Bedeviled in the City of Angels

By Shane Harris

These are dark days in otherwise sunny Los Angeles. The city council has approved a consent decree giving the federal Department of Justice authority to oversee administration of the police department. This action comes as the city continues to uncover more damning details about the worst police corruption scandal in its history.

It’s understandable that the LAPD might be loathe to be put on probation and allow an effective federal takeover of the city’s most high-profile agency. But a brief examination of the other significant crises shadowing Los Angeles right now suggests that the City of Angels requires some quick intervention, divine or otherwise.

The Los Angeles transit system, the second largest in the nation, is in the grips of a strike that has shut down all bus and train operations, has stranded a half-million commuters and is costing the city a reported $2 million a day.

For months now, one of the city’s most well-known labor pools has been in the midst of a strike of its own. Commercial actors of the Screen Actors’ Guild have yet to hold productive discussions with advertisers on the issue of future contracts. In addition, another larger strike is set for next spring by the television and film talent of SAG, as well as all members of the Writers Guild of America. Such a stoppage will halt production of new TV shows and movies entirely, having a grave ripple effect on the local economy.

And as if that weren’t enough, now the Hollywood district wants to secede from the city! (Unfortunately for the petitioners, they recently discovered that approximately 5,000 signatures in support of putting the issue on the November ballot were invalid.)

Now, L.A. could simply be a victim of very, very bad timing. However, this convergence of so many troubling issues should be a wake-up call. From a management standpoint, the LAPD has already proven itself to be one of the most inept public agencies in the country. The city and its occupants ought to consider themselves lucky that Janet Reno and Bill Lann Lee stuck their noses into the local business. No one else was doing it.

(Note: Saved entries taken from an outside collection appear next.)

(* ===== verification/AnnexVerify.v ===== *)
(** * Checking, choosing and authoring snapshots ([account/annex/verify.rs], [select.rs], [author.rs])

    A snapshot claims the state of the history below a watermark per device.  A reader that holds the
    history walks the chains down from the watermarks, folds them again and compares; it trusts no
    claim about an account that is contested for it, or that leaves out an entry it holds.  Of the
    claims it trusts it takes one of widest coverage.  The author uses the same walk. *)

From S2P Require Import Prelude Cbor Minicbor Hash Op Device Entry Stream Branch Envelope Candidate AccountOps FoldTypes Snapshot Fold FoldDepth FoldTotal FoldPass FoldReplay FoldRooted FoldSafety FoldPerm FoldOrder AuthStore ControlV2 AccountProjection Annex AnnexProjection.

Local Open Scope Z_scope.

(** ** Verification *)

Inductive Unverifiable : Type := WatermarkNotHeld | IncompleteChain | UnsupportedTargets.

Inductive SnapshotVerdict : Type :=
| VerdictVerified
| VerdictMismatch
| VerdictNotLive
| VerdictIgnoresHeldEvidence
| VerdictUnverifiable (reason : Unverifiable).

#[export] Instance Unverifiable_eq_dec : EqDecision Unverifiable.
Proof. solve_decision. Defined.
#[export] Instance SnapshotVerdict_eq_dec : EqDecision SnapshotVerdict.
Proof. solve_decision. Defined.
#[export] Instance AccountClassification_eq_dec : EqDecision AccountClassification.
Proof. solve_decision. Defined.

Definition CONTROL_LOG_ID : Z := 0.

Definition is_supported_target (target : SnapshotTarget) : bool := bool_decide (st_log_id target = CONTROL_LOG_ID).

Abbreviation EntryIndex := (gmap AccountEntryHash VerifiedAccountEntry).

(** [collect] into a map: the last entry of a key stays. *)
Definition index_by_hash (held : list VerifiedAccountEntry) : EntryIndex :=
  foldl (fun m entry => <[va_entry_hash entry := entry]> m) ∅ held.

Abbreviation walked := (option (result Unverifiable (list VerifiedAccountEntry))).

(** The walk from a watermark.  The [None] is an exhausted fuel. *)
Fixpoint walk_chain (fuel : nat) (by_hash : EntryIndex) (device : DeviceFingerprint) (cursor : AccountEntryHash)
    (expected_seq : Z) (at_head : bool) : walked :=
  match fuel with
  | O => None
  | S fuel =>
      match by_hash !! cursor with
      | None => Some (Err (if at_head then WatermarkNotHeld else IncompleteChain))
      | Some entry =>
          let header := va_header entry in
          if bool_decide (ah_log_id header ≠ CONTROL_LOG_ID) || bool_decide (ah_device_fingerprint header ≠ device) ||
             bool_decide (ah_seq header ≠ expected_seq)
          then Some (Err IncompleteChain)
          else
            match ah_prev_hash header with
            | None => if bool_decide (ah_seq header = 0) then Some (Ok [entry]) else Some (Err IncompleteChain)
            | Some prev =>
                if bool_decide (ah_seq header = 0) then Some (Err IncompleteChain)
                else
                  rest ← walk_chain fuel by_hash device prev (ah_seq header - 1) false;
                  Some (rest ← rest; Ok (entry :: rest))
            end
      end
  end.

Fixpoint collect_chains (by_hash : EntryIndex) (covered : list CoveredWatermark) : walked :=
  match covered with
  | [] => Some (Ok [])
  | watermark :: covered =>
      chain ← walk_chain (S (size by_hash)) by_hash (cw_device_fingerprint watermark) (cw_entry_hash watermark) (cw_seq watermark) true;
      match chain with
      | Err reason => Some (Err reason)
      | Ok chain => rest ← collect_chains by_hash covered; Some (rest ← rest; Ok (chain ++ rest))
      end
  end.

(** [Vec::dedup_by_key]: of consecutive elements with one key the first stays. *)
Fixpoint dedup_from {A K} `{EqDecision K} (key : A → K) (last : K) (l : list A) : list A :=
  match l with
  | [] => []
  | x :: l => if decide (key x = last) then dedup_from key last l else x :: dedup_from key (key x) l
  end.
Definition dedup_by_key {A K} `{EqDecision K} (key : A → K) (l : list A) : list A :=
  match l with [] => [] | x :: l => x :: dedup_from key (key x) l end.

Definition on_branch_prefix (covered : list CoveredWatermark) (by_hash : EntryIndex) : walked :=
  collected ← collect_chains by_hash covered;
  Some (collected ← collected; Ok (dedup_by_key va_entry_hash (sort_by_key va_entry_hash collected))).

Abbreviation Slot := (Z * DeviceFingerprint * Z)%type.
Definition slot_of (entry : VerifiedAccountEntry) : Slot :=
  (ah_log_id (va_header entry), ah_device_fingerprint (va_header entry), ah_seq (va_header entry)).

Definition covered_slots (prefix : list VerifiedAccountEntry) : gmap Slot AccountEntryHash :=
  foldl (fun m entry => <[slot_of entry := va_entry_hash entry]> m) ∅ prefix.

Definition ignores_held_evidence (prefix held : list VerifiedAccountEntry) : bool :=
  existsb (fun entry =>
    match covered_slots prefix !! slot_of entry with
    | Some chosen => bool_decide (chosen ≠ va_entry_hash entry)
    | None => false
    end) held.

Section Verify.
Context `{Minicbor} `{Sha256} `{Ed25519}.

(** A target that is supported; [None] in the result is the verdict that stays open. *)
Definition verify_target (by_hash : EntryIndex) (held : list VerifiedAccountEntry) (target : SnapshotTarget)
    : option (option SnapshotVerdict) :=
  prefix ← on_branch_prefix (st_covered target) by_hash;
  match prefix with
  | Err reason => Some (Some (VerdictUnverifiable reason))
  | Ok prefix =>
      if ignores_held_evidence prefix held then Some (Some VerdictIgnoresHeldEvidence)
      else
        history ← fold_account prefix;
        Some (if bool_decide (folded_state_hash history ≠ st_folded_state_hash target) then Some VerdictMismatch else None)
  end.

Fixpoint verify_targets (by_hash : EntryIndex) (held : list VerifiedAccountEntry) (targets : list SnapshotTarget) (supported : nat)
    : option SnapshotVerdict :=
  match targets with
  | [] => Some (if bool_decide (supported = 0%nat) then VerdictUnverifiable UnsupportedTargets else VerdictVerified)
  | target :: targets =>
      if negb (is_supported_target target) then verify_targets by_hash held targets supported
      else
        verdict ← verify_target by_hash held target;
        match verdict with
        | Some verdict => Some verdict
        | None => verify_targets by_hash held targets (S supported)
        end
  end.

Some in city government might take a lesson from all this and realize that it’s time to get the city’s house back in order. Commuters are stranded, citizens don’t trust the police officers sworn to protect them, and thousands of members of the entertainment industry are getting ready to squirrel away their money rather than spread it around in the grand Hollywood style to which the city has grown accustomed. While it’s true that major cities do encounter major problems, and that L.A. shouldn’t be expected to act as the great arbiter of every labor disagreement, public officials should see the signals that these are truly tenuous times, ones which demand a level of vigilance in all aspects of the city’s well-being that has been conspicuously absent of late.

The lights are all on. Who’s minding the store?

Shane Harris, a resident of the Los Angeles area, is a former research coordinator for Governing.